(** * I3C timing utility (stm32h5xx_util_i3c.c): model and properties

    The utility computes the SCL/SDA timing register fields of the I3C
    peripheral from the kernel clock and the requested bus clocks.  All of its
    arithmetic is unsigned 32-bit C arithmetic (the clock periods are obtained
    through one 64-bit division); the model below keeps every operation with
    its wrap-around written out over [Z]. *)

From Stdlib Require Import ZArith Lia Bool.

Local Open Scope Z_scope.
Local Open Scope bool_scope.

(** ** Machine integers *)

Definition u8 (z : Z) : Z := z mod 2 ^ 8.
Definition u32 (z : Z) : Z := z mod 2 ^ 32.
Definition u64 (z : Z) : Z := z mod 2 ^ 64.

Definition is_uint32 (z : Z) : Prop := 0 <= z < 2 ^ 32.

Definition add32 (a b : Z) : Z := u32 (a + b).
Definition sub32 (a b : Z) : Z := u32 (a - b).
Definition mul32 (a b : Z) : Z := u32 (a * b).

(** ** Types of the interface *)

Inductive ErrorStatus : Set := SUCCESS | ERROR.

(** [busType] is a [uint32_t] that the interface documents as "one value of
    I3C_BUS_TYPE"; the two macros of that group are the constructors. *)
Inductive I3C_BUS_TYPE : Set := I3C_PURE_I3C_BUS | I3C_MIXED_BUS.

(** The members of the controller record that the utility writes. *)
Record LL_I3C_CtrlBusConfTypeDef : Set := mkCtrlBusConf {
  SDAHoldTime : Z;
  SCLPPLowDuration : Z;
  SCLI3CHighDuration : Z;
  SCLODLowDuration : Z;
  SCLI2CHighDuration : Z;
  BusFreeDuration : Z;
  BusIdleDuration : Z
}.

Record LL_I3C_TgtBusConfTypeDef : Set := mkTgtBusConf {
  BusAvailableDuration : Z
}.

(** The "compute variables" of the controller function. *)
Record ctrl_locals : Set := mkLocals {
  sclhi3c : Z;
  scllpp : Z;
  scllod : Z;
  sclhi2c : Z;
  free : Z;
  oneus : Z;
  sdahold : Z
}.

Definition is_success (s : ErrorStatus) : bool :=
  match s with SUCCESS => true | ERROR => false end.

Definition is_pure (b : I3C_BUS_TYPE) : bool :=
  match b with I3C_PURE_I3C_BUS => true | I3C_MIXED_BUS => false end.

Definition is_mixed (b : I3C_BUS_TYPE) : bool :=
  match b with I3C_PURE_I3C_BUS => false | I3C_MIXED_BUS => true end.

(** ** Private constants *)

Definition SEC210PSEC : Z := 100000000000.
Definition TI3CH_MIN : Z := 3200.
Definition TI3CH_OD_MAX : Z := 4100.
Definition TI3CL_OD_MIN : Z := 20000.
Definition TFMPL_OD_MIN : Z := 50000.
Definition TFML_OD_MIN : Z := 130000.
Definition TFM_MIN : Z := 250000.
Definition TSM_MIN : Z := 1000000.
Definition TI3C_CAS_MIN : Z := 3840.
Definition TCAPA : Z := 35000.

(** ** Reading the specification

    The specification's rounding: "round-half-up on the integer division (add
    half the divisor before truncating)", over unbounded integers. *)
Definition round_half_up (x d : Z) : Z := (x + d / 2) / d.

(** Wrap-free readings of the push-pull computation on a pure bus.  [H] and
    [L] stand for the high and low cycle counts plus one, the numbers of
    clock cycles the two phases last. *)
Definition min_high (T : Z) : Z :=
  let y := round_half_up TI3CH_MIN T in
  if y * T <? TI3CH_MIN then y + 1 else y.

Definition duty_share (pp share T : Z) : Z :=
  round_half_up (round_half_up (pp * share) T) 100.

Definition adjusted_low (T pp H L : Z) : Z :=
  let bound := pp - H * T + T / 2 + 1 in
  let L1 := if bound <=? L * T then L - 1 else L in
  if (L1 + H) * T <? bound then L1 + 1 else L1.

(** A record to start from, and two division-by-zero conventions used when a
    statement is evaluated: a zero quotient, and the all-ones quotient. *)
Definition blank_ctrl : LL_I3C_CtrlBusConfTypeDef :=
  mkCtrlBusConf 0 0 0 0 0 0 0.
Definition div0_zero : Z -> Z := fun _ => 0.
Definition div0_ones : Z -> Z := fun _ => 2 ^ 64 - 1.

Section Util_I3C.

(** C leaves a division by zero undefined, and the function does divide by
    [i2cFreq] on a pure bus (line 142), where the parameter check lets a
    zero I2C clock through.  The arithmetic below is written for the runs
    that get past their divisions: [udiv0 x] stands for the quotient such a
    run would see for the dividend [x] and a zero divisor, and nothing is
    assumed about it.  [divides_by_zero] says which runs reach a zero
    divisor, and [I3C_CtrlTimingComputation_run] gives those no result. *)
Variable udiv0 : Z -> Z.

(** Bit position of the SDA_HD flag in TIMINGR1 (device header, not part of
    this file). *)
Variable I3C_TIMINGR1_SDA_HD_Pos : Z.

Definition udiv (x d : Z) : Z := if d =? 0 then udiv0 x else x / d.

Definition div32 (x d : Z) : Z := u32 (udiv x d).
Definition div64 (x d : Z) : Z := u64 (udiv x d).

(** [#define DIV_ROUND_CLOSEST(x, d) (((x) + ((d) / 2U)) / (d))] on
    [uint32_t] operands. *)
Definition DIV_ROUND_CLOSEST (x d : Z) : Z := div32 (add32 x (div32 d 2)) d.

(** The period, in units of 10 ps, of a frequency in Hz:
    [(uint32_t)((SEC210PSEC + ((uint64_t)f / (uint64_t)2)) / (uint64_t)f)],
    the expression of lines 128, 139, 142 and 350. *)
Definition period_10ps (f : Z) : Z :=
  u32 (div64 (u64 (SEC210PSEC + div64 f 2)) f).

(** Lines 115-123: parameter verification. *)
Definition verify_parameters (clockSrcFreq i3cFreq i2cFreq : Z)
    (busType : I3C_BUS_TYPE) : ErrorStatus :=
  let status := SUCCESS in
  let status :=
    if ((clockSrcFreq =? 0) || (i3cFreq =? 0)) && is_pure busType
    then ERROR else status in
  let status :=
    if ((clockSrcFreq =? 0) || (i3cFreq =? 0) || (i2cFreq =? 0))
       && is_mixed busType
    then ERROR else status in
  status.

(** Lines 154-206: SCL high level and push-pull low level. *)
Definition scl_high_low (ti3cclk ti3c_pp_min dutyCycle : Z)
    (busType : I3C_BUS_TYPE) : Z * Z :=
  match busType with
  | I3C_PURE_I3C_BUS =>
      let sclhi3c :=
        sub32 (DIV_ROUND_CLOSEST
                 (DIV_ROUND_CLOSEST (mul32 ti3c_pp_min dutyCycle) ti3cclk) 100)
              1 in
      if mul32 (add32 sclhi3c 1) ti3cclk <? TI3CH_MIN then
        let sclhi3c := sub32 (DIV_ROUND_CLOSEST TI3CH_MIN ti3cclk) 1 in
        let sclhi3c :=
          if mul32 (add32 sclhi3c 1) ti3cclk <? TI3CH_MIN
          then add32 sclhi3c 1 else sclhi3c in
        let scllpp :=
          sub32 (sub32 (DIV_ROUND_CLOSEST ti3c_pp_min ti3cclk)
                       (add32 sclhi3c 1)) 1 in
        (sclhi3c, scllpp)
      else
        let sclhi3c :=
          sub32 (DIV_ROUND_CLOSEST
                   (DIV_ROUND_CLOSEST (mul32 ti3c_pp_min dutyCycle) ti3cclk)
                   100) 1 in
        let sclhi3c :=
          if mul32 (add32 sclhi3c 1) ti3cclk <? TI3CH_MIN
          then add32 sclhi3c 1 else sclhi3c in
        let scllpp :=
          sub32 (DIV_ROUND_CLOSEST
                   (DIV_ROUND_CLOSEST
                      (mul32 ti3c_pp_min (sub32 100 dutyCycle)) ti3cclk) 100)
                1 in
        (sclhi3c, scllpp)
  | I3C_MIXED_BUS =>
      let sclhi3c := sub32 (DIV_ROUND_CLOSEST TI3CH_OD_MAX ti3cclk) 1 in
      let sclhi3c :=
        if mul32 (add32 sclhi3c 1) ti3cclk <? TI3CH_MIN then add32 sclhi3c 1
        else if TI3CH_OD_MAX <? mul32 (add32 sclhi3c 1) ti3cclk
             then div32 TI3CH_OD_MAX ti3cclk
             else sclhi3c in
      let scllpp :=
        sub32 (DIV_ROUND_CLOSEST
                 (sub32 ti3c_pp_min (mul32 (add32 sclhi3c 1) ti3cclk))
                 ti3cclk) 1 in
      (sclhi3c, scllpp)
  end.

(** Lines 208-221: the two adjustments of [scllpp] around the ideal low
    duration. *)
Definition scllpp_adjust (ti3cclk ti3c_pp_min sclhi3c scllpp : Z) : Z :=
  let ideal_scllpp :=
    sub32 ti3c_pp_min (mul32 (add32 sclhi3c 1) ti3cclk) in
  let scllpp :=
    if add32 (add32 ideal_scllpp (div32 ti3cclk 2)) 1
         <=? mul32 (add32 scllpp 1) ti3cclk
    then sub32 scllpp 1 else scllpp in
  let scllpp :=
    if mul32 (add32 (add32 (add32 scllpp sclhi3c) 1) 1) ti3cclk
         <? add32 (add32 ideal_scllpp (div32 ti3cclk 2)) 1
    then add32 scllpp 1 else scllpp in
  scllpp.

(** Lines 223-272: open-drain low level and I2C high level. *)
Definition scl_od (ti3cclk ti3c_pp_min ti2c_od_min dutyCycle scllpp : Z)
    (busType : I3C_BUS_TYPE) : Z * Z :=
  match busType with
  | I3C_PURE_I3C_BUS =>
      let scllod :=
        if ti3c_pp_min <? TI3CL_OD_MIN then
          let scllod := sub32 (DIV_ROUND_CLOSEST TI3CL_OD_MIN ti3cclk) 1 in
          if mul32 (add32 scllod 1) ti3cclk <? TI3CL_OD_MIN
          then add32 scllod 1 else scllod
        else scllpp in
      let scllod :=
        if mul32 (add32 scllod 1) ti3cclk <? TCAPA
        then add32 (DIV_ROUND_CLOSEST TCAPA ti3cclk) 1 else scllod in
      (scllod, 0)
  | I3C_MIXED_BUS =>
      let scllod :=
        sub32 (DIV_ROUND_CLOSEST
                 (DIV_ROUND_CLOSEST
                    (mul32 ti2c_od_min (sub32 100 dutyCycle)) ti3cclk) 100)
              1 in
      let scllod :=
        if ti2c_od_min <? TFM_MIN then
          if mul32 (add32 scllod 1) ti3cclk <? TFMPL_OD_MIN
          then sub32 (DIV_ROUND_CLOSEST TFMPL_OD_MIN ti3cclk) 1 else scllod
        else
          if mul32 (add32 scllod 1) ti3cclk <? TFML_OD_MIN
          then sub32 (DIV_ROUND_CLOSEST TFML_OD_MIN ti3cclk) 1 else scllod in
      let sclhi2c :=
        sub32 (DIV_ROUND_CLOSEST
                 (sub32 ti2c_od_min (mul32 (add32 scllod 1) ti3cclk))
                 ti3cclk) 1 in
      (scllod, sclhi2c)
  end.

(** Lines 274-285: clock after start. *)
Definition bus_free (ti3cclk scllod : Z) (busType : I3C_BUS_TYPE) : Z :=
  match busType with
  | I3C_PURE_I3C_BUS =>
      add32 (DIV_ROUND_CLOSEST (add32 TI3C_CAS_MIN TCAPA) (mul32 2 ti3cclk)) 1
  | I3C_MIXED_BUS =>
      DIV_ROUND_CLOSEST (add32 (mul32 (add32 scllod 1) ti3cclk) TCAPA)
                        (mul32 2 ti3cclk)
  end.

(** Lines 287-296: one cycle hold time addition. *)
Definition sda_hold (ti3cclk : Z) : Z := if 600 <? ti3cclk then 0 else 1.

(** Lines 299 and 362: one microsecond reference. *)
Definition one_us (ti3cclk : Z) : Z :=
  sub32 (DIV_ROUND_CLOSEST 100000 ti3cclk) 2.

(** Lines 153-299 as a whole: every compute variable from the three
    periods. *)
Definition scl_computation (ti3cclk ti3c_pp_min ti2c_od_min dutyCycle : Z)
    (busType : I3C_BUS_TYPE) : ctrl_locals :=
  let '(sclhi3c, scllpp) :=
    scl_high_low ti3cclk ti3c_pp_min dutyCycle busType in
  let scllpp := scllpp_adjust ti3cclk ti3c_pp_min sclhi3c scllpp in
  let '(scllod, sclhi2c) :=
    scl_od ti3cclk ti3c_pp_min ti2c_od_min dutyCycle scllpp busType in
  let free := bus_free ti3cclk scllod busType in
  let sdahold := sda_hold ti3cclk in
  let oneus := one_us ti3cclk in
  mkLocals sclhi3c scllpp scllod sclhi2c free oneus sdahold.

(** Lines 301-302: the 8-bit range test. *)
Definition over_8bits (l : ctrl_locals) : bool :=
  (0xFF <? scllpp l) || (0xFF <? sclhi3c l) || (0xFF <? scllod l)
  || (0xFF <? sclhi2c l) || (0xFF <? free l) || (0xFF <? oneus l).

(** Lines 310-319: the stores into [*pConfig]. *)
Definition store_config (l : ctrl_locals) : LL_I3C_CtrlBusConfTypeDef :=
  {| SCLPPLowDuration := u8 (scllpp l);
     SCLI3CHighDuration := u8 (sclhi3c l);
     SCLODLowDuration := u8 (scllod l);
     SCLI2CHighDuration := u8 (sclhi2c l);
     BusFreeDuration := u8 (free l);
     BusIdleDuration := u8 (oneus l);
     SDAHoldTime := u32 (Z.shiftl (sdahold l) I3C_TIMINGR1_SDA_HD_Pos) |}.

◇ ◇ ◇ ◇ ◇

• _DESCRIPTION OF THE TASK_:
Return all lines of the material above in which "clockSrcFreq" occurs.

• _SOLUTION TO THIS PROBLEM_:
Definition verify_parameters (clockSrcFreq i3cFreq i2cFreq : Z)
    if ((clockSrcFreq =? 0) || (i3cFreq =? 0)) && is_pure busType
    if ((clockSrcFreq =? 0) || (i3cFreq =? 0) || (i2cFreq =? 0))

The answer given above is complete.